Objectives/Hypothesis:

The purpose of this study was to investigate the feasibility of performing mucosal elevation of a vocal fold microflap in a rabbit model and to measure the acute healing of rabbit microflap incisions compared to control vocal folds.

Study Design:

Prospective animal study.

Methods:

Ten New Zealand white rabbits were used in this study. All rabbits received a 3-mm incision through the epithelium of one vocal fold using a sickle knife and mucosal elevation through this incision using a microlaryngeal fine-angled spatula. The contralateral vocal fold was left intact to serve as an internal control.
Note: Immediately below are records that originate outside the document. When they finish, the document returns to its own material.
(** * Improv-BLE config flow: a shallow embedding of
      [homeassistant/components/improv_ble/config_flow.py]

    The flow object's fields, the event loop's task table, the device's
    callback registry and the flow manager's bookkeeping are gathered in one
    record, [World]; every step of the flow is a function from worlds to an
    outcome and a new world. *)

From stdpp Require Import base option list strings.

(** ** Data of the client library the flow consumes *)

(** [improv_ble_client.State] *)
Inductive State := AUTHORIZATION_REQUIRED | AUTHORIZED | PROVISIONING | PROVISIONED.

(** [improv_ble_client.Error] *)
Inductive Error :=
  | NO_ERROR | INVALID_RPC_PACKET | UNKNOWN_RPC_COMMAND
  | UNABLE_TO_CONNECT | NOT_AUTHORIZED | UNKNOWN_ERROR.

(** Exceptions a step can see.  [ProvisioningFailed] is a [CommandFailed] in
    the client library; that is what makes the handler of [_do_provision]
    reachable behind [_try_call].  [OtherException] stands for every other
    [Exception]. *)
Inductive Exn :=
  | BleakError
  | CharacteristicMissingError
  | CommandFailed
  | ProvisioningFailed (error : Error)
  | OtherException
  | AssertionError.

Global Instance State_eq_dec : EqDecision State.
Proof. solve_decision. Defined.
Global Instance Error_eq_dec : EqDecision Error.
Proof. solve_decision. Defined.
Global Instance Exn_eq_dec : EqDecision Exn.
Proof. solve_decision. Defined.

(** [isinstance(e, CommandFailed)] *)
Definition is_CommandFailed (e : Exn) : bool :=
  match e with
  | CommandFailed | ProvisioningFailed _ => true
  | _ => false
  end.

(** What awaiting a library coroutine gives. *)
Inductive Outcome (A : Type) :=
  | Returns (a : A)
  | Raises (e : Exn).
Arguments Returns {A} a.
Arguments Raises {A} e.

(** ** Data of the flow *)

Record Credentials := mkCredentials { password : string; ssid : string }.

(** The part of [BluetoothServiceInfoBleak] the steps read: the address and
    the state decoded from the Improv service data. *)
Record DiscoveryInfo := mkDiscoveryInfo { address : string; adv_state : State }.

(** Validated input of a form; only the provision form has fields. *)
Record UserInput := mkUserInput { ui_ssid : string; ui_password : option string }.

(** [FlowResult], by the helper that builds it. *)
Inductive FlowResult :=
  | async_show_form (step_id : string) (data_schema : bool)
      (errors : option (list (string * string)))
  | async_show_menu (step_id : string) (menu_options : list string)
  | async_show_progress (step_id : string) (progress_action : string)
  | async_show_progress_done (next_step_id : string)
  | async_abort (reason : string)
      (description_placeholders : list (string * string)).

Global Instance Credentials_eq_dec : EqDecision Credentials.
Proof. solve_decision. Defined.
Global Instance FlowResult_eq_dec : EqDecision FlowResult.
Proof. solve_decision. Defined.

(** ** The event loop and the device registry *)

(** The coroutine a task wraps in [_resume_flow_when_done]. *)
Inductive Coro :=
  | DoProvision                (* [_do_provision()] *)
  | EventWait (ev : nat).      (* [authorized_event.wait()] *)

Inductive TaskStatus :=
  | Pending
  | Suspended (on : nat)       (* parked at [await self._authorize_task] *)
  | Done
  | Failed (e : Exn).

Abbreviation Task := (Coro * TaskStatus)%type.

(** One [subscribe_state_updates] registration together with the
    [asyncio.Event] its callback closes over. *)
Record Subscription := mkSubscription {
  active : bool;       (* the callback is still registered *)
  event_set : bool;    (* [authorized_event.is_set()] *)
  releases : nat       (* how often the unsubscribe handle was called *)
}.

(** An entry of [_async_in_progress]. *)
Record FlowInfo := mkFlowInfo { fi_flow_id : nat; fi_unique_id : option string }.

(** Library and bluetooth calls, in the order they were issued
    (newest first). *)
Inductive Call :=
  | CLastServiceInfo
  | CCanIdentify
  | CIdentify
  | CNeedAuthorization
  | CSubscribe
  | CProvision (ssid password : string).

Inductive Op :=
  OpLastServiceInfo | OpCanIdentify | OpIdentify | OpNeedAuthorization
  | OpSubscribe | OpProvision.

Definition is_op (o : Op) (c : Call) : bool :=
  match o, c with
  | OpLastServiceInfo, CLastServiceInfo
  | OpCanIdentify, CCanIdentify
  | OpIdentify, CIdentify
  | OpNeedAuthorization, CNeedAuthorization
  | OpSubscribe, CSubscribe
  | OpProvision, CProvision _ _ => true
  | _, _ => false
  end.

Fixpoint ncalls (o : Op) (l : list Call) : nat :=
  match l with
  | [] => 0
  | c :: l => (if is_op o c then 1 else 0) + ncalls o l
  end.

(** The environment: what the [k]-th call of each operation answers. *)
Record Device := mkDevice {
  last_service_info : nat -> string -> option DiscoveryInfo;
  can_identify : nat -> Outcome bool;
  identify : nat -> Outcome unit;
  need_authorization : nat -> Outcome bool;
  subscribe_state_updates : nat -> Outcome unit;
  provision : nat -> string -> string -> Outcome (option string)
}.

(** ** The world *)

Record World := mkWorld {
  (* fields of [ConfigFlow] *)
  _authorize_task : option nat;
  _can_identify : option bool;
  _credentials : option Credentials;
  _provision_result : option FlowResult;
  _provision_task : option nat;
  _unsub : option nat;
  _device : bool;                         (* the client has been built *)
  _discovery_info : option DiscoveryInfo;
  flow_id : nat;
  unique_id : option string;
  (* the event loop, the device and the flow manager *)
  tasks : list Task;                      (* handle = index *)
  subs : list Subscription;               (* handle = index *)
  resumptions : nat;                      (* [async_configure] calls scheduled *)
  calls : list Call;
  in_progress : list FlowInfo;
  aborted : list nat                      (* flows given to [flow.async_abort] *)
}.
Student t tests were used to investigate differences in epithelial thickness, immunohistochemical staining of CD45, and inflammatory and profibrotic gene expression between vocal folds undergoing microflap and control.

Results:

Exposure of the rabbit larynx was achieved, allowing for the identification of a surgical plane and the creation of a microflap and elevation of the vocal fold mucosa. Hematoxylin-and-eosin staining revealed no significant differences in epithelial thickness, immunohistochemistry for CD45 showed no significant differences in CD45-positive cells, and quantitative polymerase chain reaction revealed no significant differences in interleukin-1β, transforming growth factor β-1, or cyclooxygenase-2 gene expression between vocal folds undergoing microflap and control.

Conclusions:

We demonstrate the feasibility of vocal fold microflap surgery in a rabbit model. With the advantage of greater access to primers and antibodies for molecular biologic studies, the application of the microflap technique in a small-animal model such as rabbit has broad implications for future experimental investigations in laryngology.